Estados avaliam proposta do governo para subsidiar diesel importado
Estados brasileiros, incluindo São Paulo, avaliam a proposta do governo federal de dividir os custos de um subsídio de R$ 1,20 por litro de diesel importado para conter a alta de preços.
Pontos principais
- A proposta do governo federal prevê que União e estados dividam um subsídio de R$ 1,20 por litro de diesel importado.
- O subsídio totalizaria R$ 3 bilhões em dois meses e seria implementado via Medida Provisória (MP) com caráter temporário até 31 de maio.
- A União faria o repasse direto aos importadores e compensaria os valores com os estados, possivelmente via Fundo de Participação dos Estados (FPE).
- O governador de São Paulo, Tarcísio de Freitas, considerou a proposta “razoável” e indicou que o estado deve aderir.
- A alternativa de zerar o ICMS sobre o diesel importado foi descartada pelos estados devido ao impacto na arrecadação e violação da Lei de Responsabilidade Fiscal.
Os estados brasileiros têm até esta segunda-feira (30) para decidir se aceitam a proposta do governo federal de dividir os custos de um subsídio ao diesel importado. A medida visa conter a alta dos preços do combustível, impulsionada pela crise no Oriente Médio, e evitar seu repasse à inflação. A proposta prevê que União e estados compartilhem um subsídio de R$ 1,20 por litro de diesel importado, totalizando R$ 3 bilhões em dois meses, a ser viabilizado por uma Medida Provisória (MP) com validade até 31 de maio.

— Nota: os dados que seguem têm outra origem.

Lemma outcome_cons s t op ops : outcome s t (op :: ops) = match outcome s t [op] with Some r => Some r | None => outcome s t ops end.
Proof. destruct op; simpl; [done| |done|]; by destruct (decide _). Qed.
Lemma finished_run n st evs ops i r : chan_wf n st → n + zlen ops < 0x80000000 → finished i r st → await_reply i (fst (foldl chan_run (st, evs) ops)) = Some r.
Proof.
  revert n st evs. induction ops as [|op ops IH]; intros n st evs Hwf Hn Hf.
  - simpl. unfold await_reply. by destruct Hf as [->|[-> ->]].
  - rewrite zlen_cons in Hn. pose proof (zlen_nonneg ops). pose proof (finished_step n st evs op i r Hwf ltac:(lia) Hf) as Hf'. pose proof (chan_run_wf n st evs op Hwf ltac:(lia)) as Hwf'.
    cbn [foldl]. destruct (chan_run (st, evs) op) as [st' evs']. apply (IH (n + 1)); [done|lia|done].
Qed.
Lemma outstanding_run n s t i st evs ops : chan_wf n st → n + zlen ops < 0x80000000 → outstanding s t i st →
  await_reply i (fst (foldl chan_run (st, evs) ops)) = outcome s t ops.
Proof.
  revert n st evs. induction ops as [|op ops IH]; intros n st evs Hwf Hn Hout.
  - simpl. unfold await_reply. by destruct Hout as (_ & _ & ->).
  - rewrite zlen_cons in Hn. pose proof (zlen_nonneg ops). rewrite outcome_cons. pose proof (outstanding_step n s t i st evs op Hwf ltac:(lia) Hout) as Hs. pose proof (chan_run_wf n st evs op Hwf ltac:(lia)) as Hwf'.
    cbn [foldl]. destruct (chan_run (st, evs) op) as [st' evs']. cbn [fst] in Hs, Hwf'. destruct (outcome s t [op]) as [r|]; [apply (finished_run (n + 1)); [done|lia|done]|apply (IH (n + 1)); [done|lia|done]].
Qed.

(** C17. Calls over a channel, as long as fewer than 2^31 operations are made: a call on an endpoint whose
    peer is there queues at the peer the message of the caller with a new transaction id in its first four bytes.
    Whatever is done with the two endpoints afterwards, the call is pending until the other endpoint
    writes a message with exactly this id, with which it then completes, or is dropped, which
    makes it fail with [PEER_CLOSED] (or its own endpoint is dropped, after which awaiting the reply would panic); nothing else completes it, and
    nothing changes its result. *)
Theorem channel_call_completion id0 id1 w ops s m q q' ops2 :
  zlen (ops ++ ops2) < 0x7fffffff → 4 ≤ zlen (data m) →
  let '(st, evs) := chan_history id0 id1 w ops in
  queue_at s st = Some q → queue_at (other s) st = Some q' →
  ∃ i st' m', call s m st = (Ok i, st') ∧ queue_at (other s) st' = Some (q' ++ [m']) ∧ queue_at s st' = Some q ∧
    0x80000000 ≤ get_txid m' ∧ zdrop 4 (data m') = zdrop 4 (data m) ∧ msg_handles m' = msg_handles m ∧
    await_reply i (fst (foldl chan_run (st', evs) ops2)) = outcome s (get_txid m') ops2.
Proof.
  intros Hl Hm. rewrite zlen_app in Hl. pose proof (zlen_nonneg ops2) as Hl2. pose proof (chan_history_wf id0 id1 w ops ltac:(lia)) as Hwf. destruct (chan_history id0 id1 w ops) as [st evs]. simpl in Hwf. intros Hq Hq'.
  unfold queue_at in Hq, Hq'. destruct (get s (ends st)) as [c|] eqn:Hc; [|done]. destruct (get (other s) (ends st)) as [peer|] eqn:Hp; [|done]. injection Hq as <-. injection Hq' as <-.
  pose proof (wf_next _ _ Hwf s c Hc) as Hnext. destruct (call_effect (zlen ops) s m st c peer Hwf ltac:(lia) Hc Hp Hm) as (st1 & Ecall & Hwf1 & Hp1 & c1 & Hc1 & Hq1 & Hr1).
  exists (next_oneshot st), (push_general (other s) (set_txid (next_txid c) m) st1), (set_txid (next_txid c) m). split; [done|].
  assert (get_txid (set_txid (next_txid c) m) = next_txid c) as -> by (apply get_set_txid; [unfold fits; lia|done]).
  rewrite !(push_general_queue _ _ _ peer) by done. rewrite decide_True by done. rewrite decide_False by (by destruct s). split; [done|]. split; [unfold queue_at; by rewrite Hc1; simpl; rewrite Hq1|].
  split; [lia|]. split; [|split; [apply set_txid_handles|]].
  - unfold set_txid. destruct (Z.leb_spec 4 (zlen (data m))); [|lia]. unfold zdrop, overwrite. simpl. done.
  - apply (outstanding_run (zlen ops + 1)); [by eapply push_general_wf|lia|]. split_and!.
    + exists (call_reply c1). rewrite push_general_replies. unfold replies_at. by rewrite Hc1.
    + rewrite push_general_replies. unfold replies_at. rewrite Hp1. by eexists.
    + rewrite push_general_oneshots. by destruct (wf_txids _ _ Hwf1 s c1 _ _ Hc1 Hr1) as (_ & -> & _).
Qed.
End channel.
Arguments Channel : clear implicits.
Arguments channels : clear implicits.
Arguments Oneshot : clear implicits.

(** ** A concrete pair of channels *)

Definition demo_msg (b : Z) : MessagePacket nat := mkMessagePacket [b; 0; 0; 0; 7] [3%nat].
Definition demo_ops : list chan_op :=
  [OWrite E0 (demo_msg 0); OCall E0 (demo_msg 1); ORead E1; OWrite E1 (demo_msg 5)].
Definition demo_state : channels unit nat := fst (chan_history 1024 1025 tt demo_ops).

Lemma channel_fifo_witness :
  ∃ c, get E1 (ends demo_state) = Some c ∧
    pushed E1 (snd (chan_history 1024 1025 tt demo_ops)) = [demo_msg 0] ++ recv_queue c ∧
    zlen (recv_queue c) = 1.
Proof.
  destruct (get E1 (ends demo_state)) as [c|] eqn:Hc; [|vm_compute in Hc; discriminate].
  exists c. split; [done|]. split.
  - pose proof (channel_fifo 1024 1025 tt demo_ops E1 c) as Hf.
    unfold demo_state in Hc. destruct (chan_history 1024 1025 tt demo_ops) as [st evs] eqn:E.
    simpl in *. rewrite (Hf Hc). vm_compute in E. by injection E as _ <-.
  - vm_compute in Hc. by injection Hc as <-.
Defined.

Lemma channel_signals_witness :
  ∃ c, get E0 (ends demo_state) = Some c ∧
    contains (signal (base c)) Signal.READABLE = true ∧
    contains (signal (base c)) Signal.PEER_CLOSED = false ∧
    await_reply 0 demo_state = None.
Proof.
  destruct (get E0 (ends demo_state)) as [c|] eqn:Hc; [|vm_compute in Hc; discriminate].
  exists c. split; [done|].
  destruct (channel_signals 1024 1025 tt demo_ops E0 c ltac:(vm_compute; done) Hc)
    as (Hr & _ & Hp & Ht).
  fold demo_state in Hp, Ht. split_and!.
  - rewrite Hr. vm_compute in Hc. by injection Hc as <-.
  - by rewrite Hp.
  - apply (Ht 0x80000000 0%nat). vm_compute in Hc. by injection Hc as <-.
Defined.

(** A call, then a message without its id, then the answer. *)
Lemma channel_call_completion_witness :
  ∃ i st' (m' : MessagePacket nat), call E0 (demo_msg 1) demo_state = (Ok i, st') ∧
    await_reply i (fst (foldl chan_run (st', snd (chan_history 1024 1025 tt demo_ops)) [OWrite E1 (demo_msg 5); OWrite E1 (set_txid (get_txid m') (demo_msg 9)); ODrop E1]))
    = Some (Ok (set_txid (get_txid m') (demo_msg 9))).
Proof.
  pose proof (channel_call_completion 1024 1025 tt demo_ops E0 (demo_msg 1)) as Hc. unfold demo_state.
  assert (get_txid (set_txid 0x80000001 (demo_msg 1)) = 0x80000001) as Et by (by vm_compute).
  specialize (λ q q', Hc q q' [OWrite E1 (demo_msg 5); OWrite E1 (set_txid 0x80000001 (demo_msg 9)); ODrop E1] ltac:(by vm_compute) ltac:(by vm_compute)).
  destruct (chan_history 1024 1025 tt demo_ops) as [st evs] eqn:E. vm_compute in E. injection E as <- <-. simpl.
  edestruct Hc as (i & st' & m' & Ec & Hq & _ & _ & _ & _ & Ha); [reflexivity..|]. vm_compute in Ec. injection Ec as <- <-.
  exists 1%nat. eexists. exists m'. split; [vm_compute; reflexivity|]. vm_compute in Hq. injection Hq as <-. vm_compute. vm_compute in Ha. exact Ha.
Defined.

O governador de São Paulo, Tarcísio de Freitas, considerou a nova proposta “razoável” e indicou que o estado deve aderir, elogiando a estrutura que divide os custos entre União e estados. A gestão paulista, assim como outros estados, rechaçou a proposta inicial de reduzir o ICMS sobre o diesel, considerando-a inviável tecnicamente e em desacordo com a Lei de Responsabilidade Fiscal. O modelo proposto envolve o repasse direto da União aos importadores, com posterior compensação dos valores junto aos estados, possivelmente via Fundo de Participação dos Estados (FPE). O secretário executivo do Ministério da Fazenda, Rogério Ceron, indicou que um número significativo de estados já sinalizou adesão.